The Name of the Room:
Child Psychiatry and Economic Rationalism

Michael Plastow


In public child psychiatry in Victoria, Australia, we are currently having to justify to those who fund our services even the most basic requirements for the conditions in which we and our allied health colleagues are able to carry out our clinical work. Currently we are undergoing a process of having our services divided into smaller teams and re-located to small clinics in community settings. While the advantages of this process for better accessibility of our services is evident, this process occurs with insufficient thought and planning as to what constitutes a critical mass for a team that is sustainable. The needs of professional contact with our child psychiatry and other medical and non-medical colleagues have essentially not been considered.

In this context of re-location, it has been put forward that child psychiatrists or clinical staff working in the field of child psychiatry do not need an office or designated space in which to perform their clinical work. From the point of view of the policy makers who determine our funding, it is sufficient to have an office space that is shared with other clinicians and a few designated interview rooms. Part of the rationale used to justify the assertion that we do not require designated offices is the idea that in fact we should be spending most of our time out in the "community" where the "real" work is, along the lines of some specialized outreach and crisis services.

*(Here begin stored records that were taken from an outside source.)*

Variables (d : disk) (ida idb : string) (ja jb : Job).
Variables (ua ub : Job) (ta tb : jsstring).
Hypothesis distinct : ida <> idb.
Hypothesis present_a : d !! ida = Some (whole ja).
Hypothesis present_b : d !! idb = Some (whole jb).

Let a := Call ida ua ta.
Let b := Call idb ub tb.

Ltac own_step :=
  unfold updateJob_read, writeJson_open, writeJson_write, getJob, overlay;
  rewrite ?(lookup_insert_ne _ ida idb) by done;
  rewrite ?lookup_insert_eq;
  cbn [mbind option_bind content written whole truncated andb negb];
  rewrite ?(insert_insert_ne _ idb ida) by done;
  rewrite ?insert_insert_eq;
  rewrite ?(insert_insert_ne _ ida idb) by done;
  (split; [reflexivity|]); unfold on_track; auto.

Lemma advance_independent (sa sb : call_state) (covers : bool) :
  on_track ja ua ta sa -> on_track jb ub tb sb ->
  let stored :=
    <[ida := file_after ja ua ta sa]> (<[idb := file_after jb ub tb sb]> d) in
  (exists sa', advance stored a sa covers
               = (<[ida := file_after ja ua ta sa']>
                    (<[idb := file_after jb ub tb sb]> d), sa')
               /\ on_track ja ua ta sa') /\
  (exists sb', advance stored b sb covers
               = (<[ida := file_after ja ua ta sa]>
                    (<[idb := file_after jb ub tb sb']> d), sb')
               /\ on_track jb ub tb sb').
Proof.
  intros Ha Hb stored. subst stored. split.
  - destruct Ha as [->|[->|[->| ->]]];
      [exists (Merged (merge ja ua ta))
      |exists (Opened (merge ja ua ta))
      |exists (Settled (Return (merge ja ua ta)))
      |exists (Settled (Return (merge ja ua ta)))];
      cbn [advance a call_id call_updates call_now file_after]; own_step.
  - destruct Hb as [->|[->|[->| ->]]];
      [exists (Merged (merge jb ub tb))
      |exists (Opened (merge jb ub tb))
      |exists (Settled (Return (merge jb ub tb)))
      |exists (Settled (Return (merge jb ub tb)))];
      cbn [advance b call_id call_updates call_now file_after]; own_step.
Qed.

Lemma interleave_independent (sched : list (turn * bool)) (sa sb : call_state) :
  on_track ja ua ta sa -> on_track jb ub tb sb ->
  exists sa' sb',
    interleave a b sched
      (<[ida := file_after ja ua ta sa]> (<[idb := file_after jb ub tb sb]> d))
      sa sb
    = (<[ida := file_after ja ua ta sa']> (<[idb := file_after jb ub tb sb']> d),
       sa', sb')
    /\ on_track ja ua ta sa' /\ on_track jb ub tb sb'.
Proof.
  revert sa sb. induction sched as [|[[] covers] sched IH]; intros sa sb Ha Hb; simpl.
  - by eexists _, _.
  - destruct (advance_independent sa sb covers Ha Hb) as [(sa' & -> & Ha') _].
    by apply IH.
  - destruct (advance_independent sa sb covers Ha Hb) as [_ (sb' & -> & Hb')].
    by apply IH.
Qed.

(** Calls on different jobs never meet: however their steps are
    interleaved, once both have settled each file holds the merge of its
    own update. *)
Lemma other_jobs_outcome (sched : list (turn * bool)) (d' : disk)
    (sa sb : call_state) :
  interleave a b sched d Called Called = (d', sa, sb) ->
  settled sa = true -> settled sb = true ->
  d' = <[ida := whole (merge ja ua ta)]> (<[idb := whole (merge jb ub tb)]> d) /\
  sa = Settled (Return (merge ja ua ta)) /\
  sb = Settled (Return (merge jb ub tb)).
Proof.
  intros Hrun Hsa Hsb.
  destruct (interleave_independent sched Called Called) as
    (sa' & sb' & Hrun' & Ha & Hb); [by left|by left|].
  simpl in Hrun'.
  rewrite (insert_id d idb _ present_b) in Hrun'.
  rewrite (insert_id d ida _ present_a) in Hrun'.
  rewrite Hrun in Hrun'. injection Hrun' as -> -> ->.
  destruct Ha as [->|[->|[->| ->]]]; try discriminate Hsa.
  destruct Hb as [->|[->|[->| ->]]]; try discriminate Hsb.
  done.
Qed.

End OtherJobs.

End ConcurrentUpdates.
(** * The world map registry of the Illarion server (src/WorldMap.cpp)

    A shallow embedding of [WorldMap]: the vector of registered maps, the
    position dictionary, the resumable aging sweep, the text export and the
    binary snapshot, with the properties the specification states of them. *)

From Stdlib Require Import ZArith List Ascii String Lia DecimalString.
From Stdlib Require DecimalPos DecimalZ.
From stdpp Require Import gmap strings list fin_maps.

#[local] Open Scope Z_scope.
#[local] Set Default Proof Using "Type".

(** ** Machine integers

    A signed integer type of [bits] bits holds the values
    [smin bits .. smax bits]; storing a wider value keeps it modulo
    [2^bits] ([wrap]).  An unsigned type of [bits] bits keeps a value
    modulo [2^bits] ([uwrap]). *)

Definition smax (bits : Z) : Z := 2 ^ (bits - 1) - 1.
Definition smin (bits : Z) : Z := - 2 ^ (bits - 1).
Definition wrap (bits v : Z) : Z := (v + 2 ^ (bits - 1)) mod 2 ^ bits - 2 ^ (bits - 1).
Definition uwrap (bits v : Z) : Z := v mod 2 ^ bits.

Definition in_signed (bits v : Z) : Prop := smin bits <= v <= smax bits.

(** [for (i = lo; i <= hi; ++i) body(i)] with a counter of a signed type of
    [bits] bits: the increment wraps around. [fuel] bounds the number of
    iterations; [None] is a loop that has not ended within it. *)
Fixpoint for_le {S : Type} (bits : Z) (fuel : nat) (i hi : Z)
    (body : Z -> S -> option S) (s : S) : option S :=
  if i <=? hi then
    match fuel with
    | O => None
    | Datatypes.S fuel' =>
        match body i s with
        | Some s' => for_le bits fuel' (wrap bits (i + 1)) hi body s'
        | None => None
        end
    end
  else Some s.

(** The integers [lo, lo+1, ..., lo+n-1]. *)
Fixpoint zrange (lo : Z) (n : nat) : list Z :=
  match n with
  | O => []
  | Datatypes.S n' => lo :: zrange (lo + 1) n'
  end.

(** The loop as a fold over the values of its counter. *)
Fixpoint fold_opt {S : Type} (body : Z -> S -> option S) (l : list Z) (s : S) : option S :=
  match l with
  | [] => Some s
  | i :: l' =>
      match body i s with
      | Some s' => fold_opt body l' s'
      | None => None
      end
  end.

(** ** Data model *)

(** The address of a [Map] object. [map_t] is [std::shared_ptr<Map>]: the
    null reference or the address of a live object; [==] on it compares
    addresses. *)
Definition ptr := positive.
Definition map_t := option ptr.

(** Modelled from the spec: [position] is declared outside the sources; it
    is the integer triple (x, y, z), compared by value (section 3). *)
Record position := mk_position { pos_x : Z; pos_y : Z; pos_z : Z }.

#[global] Instance position_eq_dec : EqDecision position.
Proof. solve_decision. Defined.
Lemma lang_rep_chr (p : char -> bool) (lo : nat) (hi : option nat) (m : pystr) :
  lang (Rep lo hi (Chr p)) m <->
  Forall (fun c => p c = true) m /\ (lo <= length m)%nat /\ within hi (length m).
Proof.
  simpl. split.
  - intros (ms & -> & F & Lo & Hi).
    assert (E : length (concat ms) = length ms
                /\ Forall (fun c => p c = true) (concat ms)).
    { clear Lo Hi. induction F as [|x ms [(c & -> & P) _] _ [IH1 IH2]]; simpl; auto. }
    destruct E as [-> E]. auto.
  - intros (F & Lo & Hi). exists (map (fun c => [c]) m).
    rewrite length_map. repeat split; auto.
    + clear. induction m; simpl; congruence.
    + clear Lo Hi. induction F; simpl; constructor; auto.
      split; [eauto|discriminate].
Qed.

Lemma lang_digits (lo hi : nat) (m : pystr) :
  lang (digits lo hi) m <-> digit_string m /\ (lo <= length m <= hi)%nat.
Proof. unfold digits. rewrite lang_rep_chr. simpl. unfold digit_string. tauto. Qed.

Lemma lang_spaces (m : pystr) : lang (star (Chr is_space)) m <-> white_space m.
Proof.
  unfold star. rewrite lang_rep_chr. simpl. unfold white_space.
  intuition lia.
Qed.

Lemma lang_thousands (t : pystr) :
  lang (star (Cat (chr dot) (digits 3 3))) t <-> thousands t.
Proof.
  unfold star. split.
  - intros (ms & -> & F & _). induction F as [|x ms [L _] _ IH]; simpl.
    + constructor.
    + destruct L as (m1 & m2 & -> & L1 & L2).
      apply lang_chr in L1; [|unfold dot; lia]. subst m1.
      apply lang_digits in L2. destruct L2 as [D Len].
      simpl. constructor; auto. lia.
  - induction 1 as [|g t Len D _ (ms & -> & F & _)].
    + exists []. simpl. repeat split; auto.
    + exists ((dot :: g) :: ms). simpl. repeat split; auto; try lia.
      constructor; auto. split; [|discriminate].
      exists [dot], g. repeat split; auto.
      * apply lang_chr; [unfold dot; lia|reflexivity].
      * apply lang_digits. split; auto. lia.
Qed.

Lemma lang_decimals (c : pystr) :
  lang (opt (Cat (chr comma) (digits 2 2))) c <-> decimals c.
Proof.
  unfold opt, decimals. split.
  - intros (ms & -> & F & _ & Hi). simpl in Hi.
    destruct F as [|x ms [L _] F]; [left; reflexivity|].
    destruct ms; [|simpl in Hi; lia]. right.
    destruct L as (m1 & m2 & -> & L1 & L2).
    apply lang_chr in L1; [|unfold comma; lia]. subst m1.
    apply lang_digits in L2. destruct L2 as [D Len].
    exists m2. simpl. rewrite app_nil_r. repeat split; auto. lia.
  - intros [->|(g & -> & Len & D)].
    + exists []. simpl. repeat split; auto.
    + exists [comma :: g]. simpl. rewrite app_nil_r. repeat split; auto.
      constructor; auto. split; [|discriminate].
      exists [comma], g. repeat split; auto.
      * apply lang_chr; [unfold comma; lia|reflexivity].
      * apply lang_digits. split; auto. lia.
Qed.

Thus the logical extrapolation of such policies is that it is sufficient for the clinician to have a car and a mobile phone in order to go to where the patients, or rather, "consumers" are. Furthermore, it implies that all clinicians are the same and work in the same ways, and thus fails to recognize the diversity and specialization in clinical practice. So why do child psychiatrists and other clinicians insist on having not just their own room to work in, but their own designated room, and that the room be a stable and a predictable one?

In many Child and Adolescent Mental Health Services (CAMHS) in this state, clinical staff are already required to share offices and have access to only a limited number of de-personalized interview rooms to see their patients or clients. Such rooms, moreover, may or may not be available at the moment in which the child psychiatrist or other clinical staff wish to use them. In some country centers the CAMHS staff are obliged to share interview rooms with their colleagues from the adult mental health services whose requirements for the clinical encounter are far different from that of the clinician working with children and adolescents. Moreover, the traumatizing effect of the behavior of certain adult mental heath patients on these children is not considered. [End Page 160]

Additionally, the funding for the re-fitting of premises of the new de-centralized locations has at times been so inadequate as to fail to provide sufficient sound-proofing so that walls, nominally the borders or limits to the structure of a room, have become efficient mechanisms of sound transmission, ensuring the failure to guarantee the privacy of the clinician's work, including that of the clinical encounter. All this in the name of cost cutting, which is now re-named as "enhanced service provision" or "innovative service delivery."

In addition, smaller clinics in community settings are more vulnerable to security problems, as some recent episodes of violence and theft at a small metropolitan CAMHS clinic have shown. This increased threat due to such security problems underlines the fragility of the therapeutic setting.

The changes to our services are occurring in an era of economic rationalism that remains the principal political environment, despite changes of government in many states of Australia in recent times. The methods of economic rationalism, through its language or jargon, have pervaded the manner in which things are spoken about and thought of, including by some clinicians.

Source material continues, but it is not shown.